__What the task asks__. In the entries below, find the line with "(** A heap with one block. *)" and the line with "intros HR HL.". Print those two and everything between them exactly, and nothing else.

__Material for the task__.

(** * Concrete inputs *)

Definition ex_hh : Z := 65536.
Definition zeros (a n : Z) : mem := list_to_map ((λ x, (x, 0)) <$> seqZ a n).
Lemma zeros_mapped a n : mapped (zeros a n) a n.
Proof.
  intros k Hk. unfold zeros. exists 0. apply elem_of_list_to_map_1.
  - rewrite <-list_fmap_compose. simpl. rewrite list_fmap_id. apply NoDup_seqZ.
  - apply list_elem_of_fmap. exists (a + k). split; [done|]. apply elem_of_seqZ. lia.
Qed.
Definition ex_heap : kheap := mkHeap ex_pmm (zeros ex_hh 16384) ∅ fresh_caches unlocked.
#[global] Opaque zeros.
Lemma ex_machine : machine_ok ex_hh ex_heap [4288; 4224; 4160].
Proof.
  split; [exact ex_pmm_inv|]. split; [reflexivity|]. split; [by vm_compute|]. split; [by vm_compute|]. split; [by vm_compute|].
  change (PAGE_SIZE * (max_pfn (kdb ex_heap) + 1)) with 16384. apply zeros_mapped.
Qed.
Lemma ex_heap_rep : heap_rep ex_hh ex_heap [4288; 4224; 4160] ∅.
Proof. apply heap_rep_fresh; [exact ex_machine|done|done]. Qed.
(** A heap with one block. *)
Lemma one_block hhdm s L : heap_rep hhdm s L ∅ → L ≠ [] →
  ∃ s' L' p n k, 40 ≤ n ∧ rec_size (slabs s') p = Some k ∧ heap_rep hhdm s' L' {[p := n]}.
Proof.
  intros HR HL. pose proof (kmalloc_rep 0 hhdm s L ∅ 40 HR ltac:(lia)) as H. apply wp_done in H as (r & s' & _ & _ & H).
  destruct H as [(_ & _ & H)|(_ & _ & L' & n & k & Hn & _ & Hk & HR')]; [|exists s', L', r, n, k; eauto].
  unfold no_room in H. rewrite decide_True in H by (by vm_compute). by destruct HL.
Qed.
Lemma ex_heap_block : ∃ s L p n k, 40 ≤ n ∧ rec_size (slabs s) p = Some k ∧ heap_rep ex_hh s L {[p := n]}.
Proof. apply (one_block ex_hh ex_heap _ ex_heap_rep). discriminate. Qed.

Lemma kheap_init_spec_witness :
  wp (kheap_init 0) (λ _ s', heap_rep ex_hh s' [4288; 4224; 4160] ∅ ∧ k_pmm s' = ex_pmm ∧ k_mem s' = k_mem ex_heap) ex_heap.
Proof. apply (kheap_init_spec 0 ex_hh ex_heap [4288; 4224; 4160] ex_machine); reflexivity. Defined.
Lemma kmalloc_spec_witness : wp (kmalloc 0 ex_hh 40) (λ r s', r ≠ 0 ∧ r mod 16 = 0) ex_heap.
Proof.
  eapply wp_mono; [apply (kmalloc_spec 0 ex_hh ex_heap [4288; 4224; 4160] ∅ 40 ex_heap_rep); lia|].
  intros r s' (_ & [(_ & _ & H)|(Hr & Hm & _)]); [|done]. unfold no_room in H. rewrite decide_True in H by (by vm_compute). discriminate.
Defined.
Lemma kfree_spec_witness : ∃ s p n, wp (kfree 0 ex_hh p) (λ _ s', ∃ L', heap_rep ex_hh s' L' (delete p {[p := n]})) s.
Proof.
  destruct ex_heap_block as (s & L & p & n & k & _ & _ & HR). exists s, p, n.
  eapply wp_mono; [apply (kfree_spec 0 ex_hh s L {[p := n]} p n HR); apply lookup_singleton_eq|]. intros _ s' [H _]. exact H.
Defined.
Lemma krealloc_spec_witness : ∃ s L p n k, wp (krealloc 0 ex_hh p 3000) (λ r s',
    (r = 0 ∧ s' = s ∧ no_room s L 3000) ∨ (r = p ∧ s' = s ∧ 3000 ≤ n) ∨
    (r ≠ 0 ∧ ∀ j, 0 ≤ j < k → k_mem s' !! (r + j) = k_mem s !! (p + j))) s.
Proof.
  destruct ex_heap_block as (s & L & p & n & k & _ & Hk & HR). exists s, L, p, n, k.
  eapply wp_mono; [apply (krealloc_spec 0 ex_hh s L {[p := n]} p n k 3000 HR); [apply lookup_singleton_eq|exact Hk|lia]|].
  intros r s' [?|[?|(? & _ & _ & ? & _)]]; auto.
Defined.
Lemma kheap_client_safe_witness : ∃ s B, wp (r ← kmalloc 0 ex_hh 16; kfree 0 ex_hh r) (λ _ s', ∃ L', heap_rep ex_hh s' L' B) s.
Proof.
  destruct ex_heap_block as (s & L & p & n & k & _ & _ & HR). exists (put_mem (k_mem s) s), {[p := n]}.
  eapply wp_mono; [apply (kheap_client_safe 0 ex_hh s L {[p := n]} p n (k_mem s) 16 HR); [apply lookup_singleton_eq|done|lia]|].
  intros _ s' [H _]. exact H.
Defined.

__Answer space__.
(** A heap with one block. *)
Lemma one_block hhdm s L : heap_rep hhdm s L ∅ → L ≠ [] →
  ∃ s' L' p n k, 40 ≤ n ∧ rec_size (slabs s') p = Some k ∧ heap_rep hhdm s' L' {[p := n]}.
Proof.
  intros HR HL. pose proof (kmalloc_rep 0 hhdm s L ∅ 40 HR ltac:(lia)) as H. apply wp_done in H as (r & s' & _ & _ & H).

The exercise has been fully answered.